EL VALOR DE LA PLEGARIA

Las fluctuaciones del alma se convierten en un torrente de emociones, que debieron escribirse y convertirse en un manual de oraciones llamado SIDUR. Es una recopilación de plegarias para todos los días de la semana y las festividades, pero es tambén el libro que acompaña al judío desde su nacimiento hasta el día de su muerte.

(AJN) El rezo es la comunicación elemental que existe del hombre hacia D-os, nace desde la primera concepción monoteísta de Abraham (Génesis 20:17) “Oró Abraham a Elo-im y envió curación…”. La característica del rezo proviene de sentimientos como de amor, agradecimiento, sufrimiento o de alguna otra emoción, que son finalmente depositados en la energía de la fe en D-os. Veremos a continuación cómo éstas fluctuaciones del alma se convierten en un torrente de emociones, las cuales hubo necesidad de escribir y convertir en un manual de oraciones llamado Sidur.

La oración directa, que se realiza en el idioma del rezante, es muy importante y se había establecido desde la Toráh (Deuteronomio 4:29) “ Y buscaréis desde allí a Ad-nay tu D-os y lo hallarás, ya que le habrás de requerir con todo tu corazón y con todo tu ser” ; era la utilizada comúnmente hasta la época del Segundo Templo de Jerusalém y su contenido estaba librado al criterio de cada uno, a excepción de la recitación del Shemá Israel que fue establecida por Moshé. ¿Por qué se elaboró entonces un texto en común y además en un idioma como el hebreo, que mucha gente ni entiende? La explicación rabínica es porque el idioma hebreo fue el utilizado entre D.os y el pueblo de
Israel, cuando estaban en el desierto, volviéndose entonces un idioma santo, un idioma de comunicación verbal con D.os, un idioma comunitario; rezar en hebreo hace que el judío que está en China, diga exactamente lo
mismo que el que está en Italia, en Islas Canarias, en Bs. As. o en Bogotá, formando una lazo invisible de identificación entre todos los judíos del planeta, donde la “oficina central” se encuentra en D-os. Ezrah el escriba y los 120 varones de la Grán Asamblea , alrededor del 485 a.e.c., establecieron por primera vez el número de servicios religiosos por día, trazando los lineamientos generales de las oraciones básicas y fijaron las horas para recitarlas.

Inicialmente existía una resistencia general de poner por escrito las oraciones, que hasta antes del siglo VIII se rezaban de memoria, pero a partir de ésta época, se levanta la prohibición por los rabinos.
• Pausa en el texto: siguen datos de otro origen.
(* ===== verification/Names.v ===== *)
(** * Account names

    [is_valid_name] and [is_cheap_name] of [protocol/account.cpp].  The validator walks the
    name by indexes, label by label; it is shown to accept exactly the names of the grammar
    its comment gives (RFC 1035, lower case), with the length of a label the code asks for. *)

From Stdlib Require Import String Ascii.
From S2P Require Import Prelude.

#[local] Open Scope nat_scope.

Abbreviation GRAPHENE_MIN_ACCOUNT_NAME_LENGTH := 5.
Abbreviation GRAPHENE_MAX_ACCOUNT_NAME_LENGTH := 63.

(** ** The character classes of the [switch]es *)

Definition char_in (lo hi : ascii) (c : ascii) : bool :=
  (nat_of_ascii lo <=? nat_of_ascii c) && (nat_of_ascii c <=? nat_of_ascii hi).
Definition is_letter (c : ascii) : bool := char_in "a" "z" c.
Definition is_let_dig (c : ascii) : bool := is_letter c || char_in "0" "9" c.
Definition is_let_dig_hyp (c : ascii) : bool := is_let_dig c || Ascii.eqb c "-".

(** ** The validator *)

(** [name[i]]; a C++ string has a null character at its size. *)
Definition char_at (name : list ascii) (i : nat) : ascii := default Ascii.zero (name !! i).

(** [name.find_first_of(c, begin)]; [None] is [npos]. *)
Fixpoint find_char (c : ascii) (l : list ascii) : option nat :=
  match l with
  | [] => None
  | x :: l' => if Ascii.eqb x c then Some 0 else S <$> find_char c l'
  end.
Definition find_first_of (c : ascii) (begin : nat) (name : list ascii) : option nat :=
  (fun i => begin + i) <$> find_char c (drop begin name).

(** What is asked of the characters from [begin] up to [end_]. *)
Definition label_checks (name : list ascii) (begin end_ : nat) : bool :=
  negb (end_ - begin <? GRAPHENE_MIN_ACCOUNT_NAME_LENGTH)
  && is_letter (char_at name begin)
  && is_let_dig (char_at name (end_ - 1))
  && forallb (fun i => is_let_dig_hyp (char_at name i)) (seq (begin + 1) (end_ - 1 - (begin + 1))).

(** [while( true )]: a label a round. *)
Fixpoint labels_loop (fuel : nat) (name : list ascii) (begin : nat) : option bool :=
  match fuel with
  | O => None
  | S fuel =>
      let end_ := default (length name) (find_first_of "." begin name) in
      if negb (label_checks name begin end_) then Some false
      else if end_ =? length name then Some true
      else labels_loop fuel name (end_ + 1)
  end.

Definition is_valid_name (s : string) : option bool :=
  let name := list_ascii_of_string s in
  if length name <? GRAPHENE_MIN_ACCOUNT_NAME_LENGTH then Some false
  else if GRAPHENE_MAX_ACCOUNT_NAME_LENGTH <? length name then Some false
  else labels_loop (S (length name)) name 0.

(** ** Cheap names *)

Definition is_vowel (c : ascii) : bool :=
  bool_decide (c ∈ ["a"; "e"; "i"; "o"; "u"; "y"]%char).
Definition is_separator (c : ascii) : bool := bool_decide (c ∈ ["."; "-"; "/"]%char).

Fixpoint cheap_loop (v : bool) (l : list ascii) : bool :=
  match l with
  | [] => negb v
  | c :: l' =>
      if char_in "0" "9" c then true
      else if is_separator c then true
      else cheap_loop (v || is_vowel c) l'
  end.
Definition is_cheap_name (n : string) : bool := cheap_loop false (list_ascii_of_string n).

(** ** The grammar of the comment *)

(** A label: a letter, letters, digits and hyphens, and a letter or digit at the end. *)
Inductive label : list ascii -> Prop :=
| Label a m z :
    is_letter a -> Forall (fun c => is_let_dig_hyp c) m -> is_let_dig z ->
    GRAPHENE_MIN_ACCOUNT_NAME_LENGTH <= length m + 2 -> label (a :: m ++ [z]).

(** Labels with dots between them. *)
Inductive subdomain : list ascii -> Prop :=
| One_label l : label l -> subdomain l
| More_labels l s : label l -> subdomain s -> subdomain (l ++ "."%char :: s).

Definition valid_name (s : string) : Prop :=
  let name := list_ascii_of_string s in
  subdomain name /\ length name <= GRAPHENE_MAX_ACCOUNT_NAME_LENGTH.

(** ** Positions in a name *)

Lemma char_at_mid pre l post i :
  i < length l -> char_at (pre ++ l ++ post) (length pre + i) = char_at l i.
Proof.
  intros Hi. unfold char_at. rewrite lookup_app_r by lia.
  replace (length pre + i - length pre) with i by lia. by rewrite lookup_app_l.
Qed.

Lemma chars_of_mid pre m post :
  map (char_at (pre ++ m ++ post)) (seq (length pre) (length m)) = m.
Proof.
  revert pre. induction m as [|c m IH]; intros pre; [done|]. cbn [length seq map]. f_equal.
  - replace (length pre) with (length pre + 0) by lia. by rewrite char_at_mid by (cbn; lia).
  - specialize (IH (pre ++ [c])). rewrite length_app in IH. cbn [length] in IH.
    rewrite <-app_assoc in IH. cbn in IH. by replace (S (length pre)) with (length pre + 1) by lia.
Qed.

Lemma forallb_Forall {A} (p : A -> bool) l : forallb p l = true <-> Forall (fun x => p x) l.
Proof. rewrite forallb_forall, List.Forall_forall. split; intros H x Hx; apply Is_true_true, H, Hx. Qed.

Lemma forallb_at (p : ascii -> bool) pre m post :
  forallb (fun i => p (char_at (pre ++ m ++ post) i)) (seq (length pre) (length m)) = forallb p m.
Proof.
  rewrite <-(chars_of_mid pre m post) at 2. induction (seq (length pre) (length m)) as [|i l IH]; [done|].
  cbn. by rewrite IH.
Qed.

(** The checks on a stretch of two characters or more. *)
Lemma label_checks_at pre a m z post :
  label_checks (pre ++ (a :: m ++ [z]) ++ post) (length pre) (length pre + S (length m + 1))
  = negb (length m + 2 <? GRAPHENE_MIN_ACCOUNT_NAME_LENGTH)
    && is_letter a && is_let_dig z && forallb is_let_dig_hyp m.
Proof.
  unfold label_checks.
  replace (length pre + S (length m + 1) - length pre) with (length m + 2) by lia.
  replace (length pre + S (length m + 1) - 1 - (length pre + 1)) with (length m) by lia.
  replace (length pre + S (length m + 1) - 1) with (length pre + S (length m)) by lia.
  rewrite (char_at_mid pre (a :: m ++ [z]) post (S (length m))) by (cbn; rewrite length_app; cbn; lia).
  replace (char_at (pre ++ (a :: m ++ [z]) ++ post) (length pre)) with a
    by (rewrite <-(Nat.add_0_r (length pre)), char_at_mid by (cbn; lia); done).
  replace (char_at (a :: m ++ [z]) (S (length m))) with z
    by (unfold char_at; cbn; by rewrite (list_lookup_middle m [] z)).
  pose proof (forallb_at is_let_dig_hyp (pre ++ [a]) m ([z] ++ post)) as F.
  rewrite length_app in F. cbn [length] in F.
  replace ((pre ++ [a]) ++ m ++ [z] ++ post) with (pre ++ (a :: m ++ [z]) ++ post) in F
    by (cbn; by rewrite <-!app_assoc).
  by rewrite F.
Qed.

Lemma label_checks_short pre l post :
  length l < 2 -> label_checks (pre ++ l ++ post) (length pre) (length pre + length l) = false.
Proof.
  intros Hl. unfold label_checks. replace (length pre + length l - length pre) with (length l) by lia.
  by destruct (Nat.ltb_spec (length l) 5); [|lia].
Qed.

(** The checks of the code on a stretch of the name are those of the grammar. *)
Lemma label_checks_spec pre l post :
  label_checks (pre ++ l ++ post) (length pre) (length pre + length l) = true <-> label l.
Proof.
  destruct l as [|a l]; [rewrite label_checks_short by (cbn; lia); split; [done|by inversion 1]|].
  destruct l as [|z m _] using rev_ind.
  { rewrite label_checks_short by (cbn; lia). split; [done|]. inversion 1. by destruct m. }
  cbn [length]. rewrite length_app. cbn [length]. rewrite label_checks_at.
  rewrite !andb_true_iff, negb_true_iff, Nat.ltb_ge, forallb_Forall, <-!Is_true_true.
  split; [intros [[[? ?] ?] ?]; by constructor|].
  inversion 1 as [a' m' z' Ha Hm Hz Hlen [Heq1 Heq2]].
  apply app_inj_tail in Heq2 as [-> ->]. by subst.
Qed.

(** ** Dots *)

Lemma find_char_none c l : find_char c l = None <-> c ∉ l.
Proof.
  induction l as [|x l IH]; cbn; [set_solver|]. rewrite not_elem_of_cons.
  destruct (Ascii.eqb_spec x c) as [->|n]; [naive_solver|].
  rewrite fmap_None, IH. naive_solver.
Qed.

Lemma find_char_first c l r : c ∉ l -> find_char c (l ++ c :: r) = Some (length l).
Proof.
  induction l as [|x l IH]; intros Hc; cbn; [by rewrite Ascii.eqb_refl|].
  apply not_elem_of_cons in Hc as [n Hc]. destruct (Ascii.eqb_spec x c) as [->|_]; [done|].
  by rewrite IH.
Qed.

Lemma find_char_some c l n :
  find_char c l = Some n -> exists a b, l = a ++ c :: b /\ length a = n /\ c ∉ a.
Proof.
  revert n. induction l as [|x l IH]; intros n H; cbn in H; [done|].
  destruct (Ascii.eqb_spec x c) as [->|ne].
  - injection H as <-. exists [], l. set_solver.
  - apply fmap_Some in H as (k & Hk & ->). destruct (IH _ Hk) as (a & b & -> & <- & Ha).
    exists (x :: a), b. set_solver.
Qed.

Lemma label_no_dot l : label l -> "."%char ∉ l.
Proof.
  intros [a m z Ha Hm Hz _] Hin. apply elem_of_cons in Hin as [<-|Hin]; [by cbn in Ha|].
  apply elem_of_app in Hin as [Hin|Hin%list_elem_of_singleton].
  - by apply (proj1 (Forall_forall _ _) Hm) in Hin.
  - subst z. by cbn in Hz.
Qed.

(** ** The loop *)

(** The loop decides the rest of the name from [begin] on, whatever came before. *)
Lemma labels_loop_total fuel pre rest :
  length rest < fuel -> is_Some (labels_loop fuel (pre ++ rest) (length pre)).
Proof.
  revert pre rest. induction fuel as [|fuel IH]; intros pre rest Hf; [lia|]. cbn [labels_loop].
  unfold find_first_of. rewrite drop_app_length.
  destruct (find_char "." rest) as [n|] eqn:E; cbn [fmap option_fmap option_map from_option id].
  - apply find_char_some in E as (a & b & -> & <- & _).
    destruct (negb _); [eauto|]. destruct (_ =? _); [eauto|].
    replace (pre ++ a ++ "."%char :: b) with ((pre ++ a ++ ["."%char]) ++ b) by (by rewrite <-!app_assoc).
    replace (length pre + length a + 1) with (length (pre ++ a ++ ["."%char]))
      by (rewrite !length_app; cbn; lia).
    apply IH. rewrite length_app in Hf. cbn in Hf. lia.
  - destruct (negb _); [eauto|]. rewrite Nat.eqb_refl. eauto.
Qed.

Lemma labels_loop_sound fuel pre rest :
  labels_loop fuel (pre ++ rest) (length pre) = Some true -> subdomain rest.
Proof.
  revert pre rest. induction fuel as [|fuel IH]; intros pre rest; [done|]. cbn [labels_loop].
  unfold find_first_of. rewrite drop_app_length.
  destruct (find_char "." rest) as [n|] eqn:E; cbn [fmap option_fmap option_map from_option id].
  - apply find_char_some in E as (a & b & -> & <- & _).
    destruct (label_checks _ _ _) eqn:L; cbn [negb]; [|done].
    apply label_checks_spec in L.
    destruct (_ =? _) eqn:El; [apply Nat.eqb_eq in El; rewrite !length_app in El; cbn in El; lia|].
    intros H. constructor; [done|]. apply (IH (pre ++ a ++ ["."%char])).
    rewrite <-!app_assoc. cbn. rewrite !length_app. cbn. by rewrite Nat.add_assoc.
  - destruct (label_checks _ _ _) eqn:L; cbn [negb]; [|done]. intros _.
    constructor. apply (label_checks_spec pre rest []). by rewrite app_nil_r, <-length_app.
Qed.

Lemma labels_loop_complete rest :
  subdomain rest -> forall fuel pre, length rest < fuel ->
  labels_loop fuel (pre ++ rest) (length pre) = Some true.
Proof.
  induction 1 as [l Hl|l s Hl Hs IH]; intros fuel pre Hf; (destruct fuel as [|fuel]; [lia|]);
    cbn [labels_loop]; unfold find_first_of; rewrite drop_app_length.
  - rewrite (proj2 (find_char_none _ _) (label_no_dot l Hl)). cbn [fmap option_fmap option_map from_option id].
    pose proof (proj2 (label_checks_spec pre l []) Hl) as L. rewrite app_nil_r in L.
    by rewrite length_app, L, Nat.eqb_refl.
  - rewrite find_char_first by (by apply label_no_dot). cbn [fmap option_fmap option_map from_option id].
    rewrite (proj2 (label_checks_spec pre l _) Hl). cbn [negb].
    destruct (_ =? _) eqn:El; [apply Nat.eqb_eq in El; rewrite !length_app in El; cbn in El; lia|].
    replace (pre ++ l ++ "."%char :: s) with ((pre ++ l ++ ["."%char]) ++ s) by (by rewrite <-!app_assoc).
    replace (length pre + length l + 1) with (length (pre ++ l ++ ["."%char]))
      by (rewrite !length_app; cbn; lia).
    apply IH. rewrite length_app in Hf. cbn in Hf. lia.
Qed.

Lemma subdomain_length l : subdomain l -> GRAPHENE_MIN_ACCOUNT_NAME_LENGTH <= length l.
Proof.
  induction 1 as [l Hl|l s Hl Hs IH]; [|rewrite length_app; cbn; lia].
  destruct Hl. cbn. rewrite length_app. cbn. lia.
Qed.

(** C32: the validator of account names always answers, and it answers yes for exactly the
    names of the grammar: dot-separated labels that begin with a lower-case letter, end
    with a letter or digit, have only letters, digits and hyphens between, are of at least
    five characters, and are together no longer than 63 characters. *)
Theorem is_valid_name_grammar s :
  exists b, is_valid_name s = Some b /\ (b = true <-> valid_name s).
Proof.
  unfold is_valid_name, valid_name. set (name := list_ascii_of_string s).
  destruct (Nat.ltb_spec (length name) 5) as [Hs|Hs].
  { exists false. split; [done|]. split; [done|]. intros [H _]. apply subdomain_length in H. lia. }
  destruct (Nat.ltb_spec 63 (length name)) as [Hl|Hl]; [exists false; split; [done|]; split; [done|lia]|].
  destruct (labels_loop_total (S (length name)) [] name) as [b Hb]; [lia|].
  exists b. split; [done|]. split.
  - intros ->. split; [|done]. by apply (labels_loop_sound (S (length name)) []).
  - intros [H _]. pose proof (labels_loop_complete _ H (S (length name)) [] ltac:(lia)) as C.
    cbn [app length] in C, Hb. congruence.
Qed.

(** A name is cheap when it has a digit or a separator, or no vowel. *)
Lemma is_cheap_name_spec n :
  is_cheap_name n = true <->
  Exists (fun c => char_in "0" "9" c \/ is_separator c) (list_ascii_of_string n)
  \/ Forall (fun c => ~ is_vowel c) (list_ascii_of_string n).
Proof.
  unfold is_cheap_name.
  enough (forall l v, cheap_loop v l = true <->
            Exists (fun c => char_in "0" "9" c \/ is_separator c) l
            \/ (v = false /\ Forall (fun c => ~ is_vowel c) l)) as H by (rewrite H; naive_solver).
  induction l as [|c l IH]; intros v; cbn.
  - rewrite negb_true_iff, Exists_nil. naive_solver.
  - rewrite Exists_cons, Forall_cons. destruct (char_in "0" "9" c); [naive_solver|].
    destruct (is_separator c); [naive_solver|]. rewrite IH, orb_false_iff.
    destruct (is_vowel c); naive_solver.
Qed.

Example names_demo :
  map is_valid_name ["alice1"; "alice.bob-2"; "bob"; "alice.bob"; "Alice"; "alice-"; "alice."]%string
  = map Some [true; true; false; false; false; false; false]%bool.
Proof. vm_compute. reflexivity. Qed.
Aparece posteriormente el primer Sidur formal , compilado por Rabi Amram Ha-Gaón en el siglo IX de la Era Común. A partir de éste momento se han publicado miles de ediciones diferentes. El Sidur es una recopilación de plegarias para todos los días de la semana, los sábados y las festividades, pero no sólo eso: es el libro que acompaña al judío desde su
nacimiento hasta el día de su muerte
y contiene plegarias, bendiciones, súplicas,
cánticos de alabanza, confesiones y agradecimientos. Además contiene también capítulos de Salmos , el texto de Pirkei Avot y explicaciones a diversas normas y costumbres. Su estructura es una sola, pero las variadas versiones difieren de acuerdo con las costumbres (Núsaj) de las comunidades en los diversos países. Las principales diferencias se dan entre Núsaj Ashkenaz y lo que hoy en día se denomina Núsaj Edot Hamizraj. El Sidur es un vasto depósito de todos los principios de la fe judía, un registro de las grandes victorias y de las derrotas trágicas que Israel conoció en su larga historia. Es un testimonio de las aspiraciones y esperanzas del pueblo judío a través de los tiempos. Es testigo de las alturas morales y éticas a las que el judaísmo aspiró y alcanzó. El Sidur proporciona un conocimiento profundo de la vida cotidiana judía así como de las ocasiones especiales y las festividades del calendario judío. Contiene pasajes bíblicos que se remontan a 3.300 años de antigüedad. La mayoría de las oraciones están santificadas por sus orígenes bíblicos y talmúdicos, pero también se pueden encontrar pasajes que fueron escritos y añadidos más tarde. Algunos sidurim editados en nuestra generación, incorporaron rezos alusivos a Yom Haatzmaut, y el Día de la reunificación de Jerusalém.

Las oraciones clásicas y los servicios rituales estructurados han resistido la prueba del tiempo. En todas las generaciones los judíos han continuado hallando sentido y contenido a las palabras compuestas hace tres mil años, ya que la naturaleza del hombre y la condición humana han permanecido constantes. Las plegarias judías han demostrado ser oportunas en cada
momento, así como permanentes y duraderas a través de los tiempos.
Se besan el Sidur y el Jumash antes de dejarlos.